Stored records
(** C10. Without a tag id, [add_tag_to_post] and [remove_tag_from_post]
    return at once: no request, nothing changed. With one, on a world that
    answers, the post's tags are read with one GET; [add_tag_to_post] then
    sends a PATCH only when the tag is not among them, [remove_tag_from_post]
    only when it is. Adding a tag twice leaves the service's store as adding
    it once does, and so does removing twice when the tags of a post are a
    set. *)
Theorem tag_edits_idempotent (post_id : pyval) (t : Z) (w : World) :
  DiscordChatService.add_tag_to_post post_id None w = (Ok tt, w)
  /\ DiscordChatService.remove_tag_from_post post_id None w = (Ok tt, w)
  /\ (reliable w ->
      let tag := py_str_int t in
      let add := fun w0 => snd (DiscordChatService.add_tag_to_post post_id (Some t) w0) in
      let remove :=
        fun w0 => snd (DiscordChatService.remove_tag_from_post post_id (Some t) w0) in
      (forall l,
          dict_get "applied_tags" (channel_object post_id (remote w)) = Some (PList l) ->
          log (add w)
          = log w ++ get_request post_id
              :: (if existsb (is_str tag) l then []
                  else [patch_request post_id
                          [("applied_tags", PList (l ++ [PStr tag]))]])
          /\ log (remove w)
             = log w ++ get_request post_id
                 :: match remove_first tag l with
                    | Some l' => [patch_request post_id [("applied_tags", PList l')]]
                    | None => []
                    end
          /\ (remove_first tag l = None <-> existsb (is_str tag) l = false))
      /\ remote (add (add w)) = remote (add w)
      /\ (tags_are_sets (remote w) -> remote (remove (remove w)) = remote (remove w))).
Proof.
  split; [reflexivity |]. split; [reflexivity |].
  unfold reliable. intros Hs. cbv zeta.
  destruct (add_tag_to_post_remote post_id t w Hs) as (Hadd & Hsa & Hla).
  destruct (remove_tag_from_post_remote post_id t w Hs) as (Hrem & Hsr & Hlr).
  split; [| split].
  - intros l Hl. rewrite Hl in Hla, Hlr. split; [exact Hla |]. split; [exact Hlr |].
    split.
    + intros Hn. destruct (existsb (is_str (py_str_int t)) l) eqn:E; [| reflexivity].
      destruct (remove_first_present _ _ E) as [l' Hl']. congruence.
    + apply remove_first_absent.
  - destruct (add_tag_to_post_remote post_id t _ Hsa) as (Hadd2 & _).
    rewrite Hadd2, Hadd. apply on_post_idempotent, add_tag_idempotent.
  - intros Hset.
    destruct (remove_tag_from_post_remote post_id t _ Hsr) as (Hrem2 & _).
    rewrite Hrem2, Hrem. apply on_post_idempotent, remove_tag_idempotent.
    intros l Hl.
    destruct (channel_object_cases post_id (remote w)) as [(c & -> & Hc) | Hnone].
    + exact (Hset c _ l Hc Hl).
    + congruence.
Qed.

Lemma tag_edits_idempotent_witness :
  let w := world_with_post [PStr "7"] in
  let add := fun w0 => snd (DiscordChatService.add_tag_to_post (PStr "55") (Some 9) w0) in
  log (add w)
  = [get_request (PStr "55");
     patch_request (PStr "55") [("applied_tags", PList [PStr "7"; PStr "9"])]]
  /\ remote (add (add w)) = remote (add w)
  /\ remote (add w) = remote (world_with_post [PStr "7"; PStr "9"]).
Proof.
  cbv zeta.
  pose proof (proj2 (proj2 (tag_edits_idempotent (PStr "55") 9 (world_with_post [PStr "7"])))
                eq_refl) as (Hlog & Hadd & _).
  split; [exact (proj1 (Hlog [PStr "7"] eq_refl)) |].
  split; [exact Hadd |].
  vm_compute. reflexivity.
Defined.

(** ** Solved and unsolved *)

Lemma spec_edit_post_tags_overwrites (post_id : pyval) (tags : list Z) (w : World) :
  script w = [] ->
  known_post post_id w ->
  let out := spec_edit_post_tags post_id tags w in
  fst out = Ok tt
  /\ applied_tags_of post_id (snd out) = Some (tag_set tags)
  /\ script (snd out) = []
  /\ known_post post_id (snd out)
  /\ log (snd out)
     = log w ++ [patch_request post_id [("applied_tags", tag_set tags)]].
Proof.
  intros Hs (c & obj & -> & Hc). unfold spec_edit_post_tags. se_unfold.
  destruct (requests_patch_reliable (PStr c)
              [("applied_tags",
                PList (map (fun tag_id => PStr (py_str_int tag_id)) tags))] w Hs)
    as [answer ->].
  simpl. unfold applied_tags_of, known_post, channel_object, on_post. simpl.
  rewrite Hc. rewrite !lookup_insert_eq. simpl.
  rewrite dict_get_set.
  repeat split; auto.
  eexists c, _. split; [reflexivity | apply lookup_insert_eq].
Qed.

(** C6. On a room with a post id, [handle_puzzle_solved] asks the service,
    once, to set the post's tags to the list holding SOLVED_TAG alone, and
    [handle_puzzle_unsolved] to the list holding WORKING_TAG alone. With
    [edit_post_tags] as the contract describes it, on a world that answers
    and a post the service knows, the post's tag set is then exactly that
    list, whatever it held before; after solved and then unsolved it is the
    working tag alone. *)
Theorem solved_then_unsolved_overwrites (ops : ForumOps) (st : State) :
  truthy (post_id (self st)) = true ->
  reliable (world st) ->
  known_post (post_id (self st)) (world st) ->
  let service := discord_service (with_spec_edit_post_tags ops) in
  let solved := fun s => snd (ChatRoom.handle_puzzle_solved service s) in
  let unsolved := fun s => snd (ChatRoom.handle_puzzle_unsolved service s) in
  calls (solved st) = calls st ++ [edit_post_tags_call (post_id (self st)) [SOLVED_TAG]]
  /\ calls (unsolved st)
     = calls st ++ [edit_post_tags_call (post_id (self st)) [WORKING_TAG]]
  /\ applied_tags_of (post_id (self st)) (world (solved st))
     = Some (PList [PStr (py_str_int SOLVED_TAG)])
  /\ applied_tags_of (post_id (self st)) (world (unsolved st))
     = Some (PList [PStr (py_str_int WORKING_TAG)])
  /\ applied_tags_of (post_id (self st)) (world (unsolved (solved st)))
     = Some (PList [PStr (py_str_int WORKING_TAG)])
  /\ log (world (unsolved (solved st)))
     = log (world st)
       ++ [patch_request (post_id (self st)) [("applied_tags", tag_set [SOLVED_TAG])];
           patch_request (post_id (self st)) [("applied_tags", tag_set [WORKING_TAG])]].
Proof.
  unfold reliable. intros Ht Hs Hk. cbv zeta.
  unfold ChatRoom.handle_puzzle_solved, ChatRoom.handle_puzzle_unsolved.
  se_unfold. simpl. rewrite Ht. simpl.
  destruct (spec_edit_post_tags_overwrites (post_id (self st)) [SOLVED_TAG]
              (world st) Hs Hk) as (_ & Hts & Hss & Hks & Hls).
  destruct (spec_edit_post_tags_overwrites (post_id (self st)) [WORKING_TAG]
              (world st) Hs Hk) as (_ & Htw & _).
  destruct (spec_edit_post_tags (post_id (self st)) [SOLVED_TAG] (world st))
    as [r1 w1]; simpl in *.
  destruct (spec_edit_post_tags_overwrites (post_id (self st)) [WORKING_TAG]
              w1 Hss Hks) as (_ & Htsw & _ & _ & Hlsw).
  destruct (spec_edit_post_tags (post_id (self st)) [WORKING_TAG] (world st))
    as [r2 w2]; simpl in *.
  rewrite Ht. simpl.
  destruct (spec_edit_post_tags (post_id (self st)) [WORKING_TAG] w1)
    as [r3 w3]; simpl in *.
  repeat split; auto.
  rewrite Hlsw, Hls, <- app_assoc. reflexivity.
Qed.

Lemma solved_then_unsolved_overwrites_witness :
  let st :=
    Simulated.start (Simulated.feeder_room (PStr "55") [])
      (world_with_post [PStr (py_str_int NEW_TAG); PStr (py_str_int STUCK_TAG)]) in
  let service :=
    discord_service (with_spec_edit_post_tags (Simulated.ops (Ok PNone) (Ok PNone))) in
  applied_tags_of (PStr "55")
    (world (snd (ChatRoom.handle_puzzle_unsolved service
                   (snd (ChatRoom.handle_puzzle_solved service st)))))
  = Some (PList [PStr "1320199606243561513"]).
Proof.
  cbv zeta.
  refine (proj1 (proj2 (proj2 (proj2 (proj2
            (solved_then_unsolved_overwrites (Simulated.ops (Ok PNone) (Ok PNone))
               (Simulated.start (Simulated.feeder_room (PStr "55") [])
                  (world_with_post
                     [PStr (py_str_int NEW_TAG); PStr (py_str_int STUCK_TAG)]))
               eq_refl eq_refl _)))))).
  exists "55", [("id", PStr "55"); ("name", PStr "Feeder");
                ("applied_tags",
                 PList [PStr (py_str_int NEW_TAG); PStr (py_str_int STUCK_TAG)])].
  split; reflexivity.
Defined.

(** ** The tags of a post stay a set *)

Lemma In_existsb_is_str (s : string) (l : list pyval) :
  PStr s ∈ l -> existsb (is_str s) l = true.
Proof.
  intros Hin. apply list_elem_of_In in Hin.
  induction l as [| v l IH]; simpl in *; [destruct Hin |].
  destruct Hin as [-> | Hin].
  - simpl. rewrite String.eqb_refl. reflexivity.
  - rewrite (IH Hin). apply orb_true_r.
Qed.

Lemma add_tag_keeps_sets (tag : string) (post_id : pyval)
    (r : gmap string (list (string * pyval))) :
  tags_are_sets r -> tags_are_sets (on_post (add_tag tag) post_id r).
Proof.
  unfold tags_are_sets, on_post. intros Hset.
  destruct post_id as [ | | | s | | ]; try exact Hset.
  destruct (r !! s) as [obj0 |] eqn:E; [| exact Hset].
  intros c obj l Hlook Hget.
  destruct (decide (s = c)) as [-> | Hne].
  - rewrite lookup_insert_eq in Hlook. injection Hlook as <-.
    unfold add_tag in Hget.
    destruct (dict_get "applied_tags" obj0) as [v |] eqn:Hg0.
    + destruct v as [ | | | | l0 | ]; try (rewrite Hg0 in Hget; discriminate).
      destruct (existsb (is_str tag) l0) eqn:Hin.
      * rewrite Hg0 in Hget. injection Hget as <-. exact (Hset c _ _ E Hg0).
      * rewrite dict_get_set in Hget. injection Hget as <-.
        apply NoDup_app. split; [exact (Hset c _ _ E Hg0) |].
        split; [| apply NoDup_singleton].
        intros x Hx Hx'. apply list_elem_of_singleton in Hx'. subst x.
        apply In_existsb_is_str in Hx. congruence.
    + rewrite dict_get_set in Hget. injection Hget as <-. apply NoDup_singleton.
  - rewrite lookup_insert_ne in Hlook by exact Hne. exact (Hset c _ _ Hlook Hget).
Qed.

Lemma remove_tag_keeps_sets (tag : string) (post_id : pyval)
    (r : gmap string (list (string * pyval))) :
  tags_are_sets r -> tags_are_sets (on_post (remove_tag tag) post_id r).
Proof.
  unfold tags_are_sets, on_post. intros Hset.
  destruct post_id as [ | | | s | | ]; try exact Hset.
  destruct (r !! s) as [obj0 |] eqn:E; [| exact Hset].
  intros c obj l Hlook Hget.
  destruct (decide (s = c)) as [-> | Hne].
  - rewrite lookup_insert_eq in Hlook. injection Hlook as <-.
    unfold remove_tag in Hget.
    destruct (dict_get "applied_tags" obj0) as [v |] eqn:Hg0;
      [| rewrite Hg0 in Hget; discriminate].
    destruct v as [ | | | | l0 | ]; try (rewrite Hg0 in Hget; discriminate).
    destruct (remove_first tag l0) as [l' |] eqn:Hl'.
    + rewrite dict_get_set in Hget. injection Hget as <-.
      exact (proj2 (remove_first_gone tag l0 l' (Hset c _ _ E Hg0) Hl')).
    + rewrite Hg0 in Hget. injection Hget as <-. exact (Hset c _ _ E Hg0).
  - rewrite lookup_insert_ne in Hlook by exact Hne. exact (Hset c _ _ Hlook Hget).
Qed.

§ Brief:
Find the word "only" in the entries above. Copy every line that has it.

§ Answer to the problem:
    sends a PATCH only when the tag is not among them, [remove_tag_from_post]
    only when it is. Adding a tag twice leaves the service's store as adding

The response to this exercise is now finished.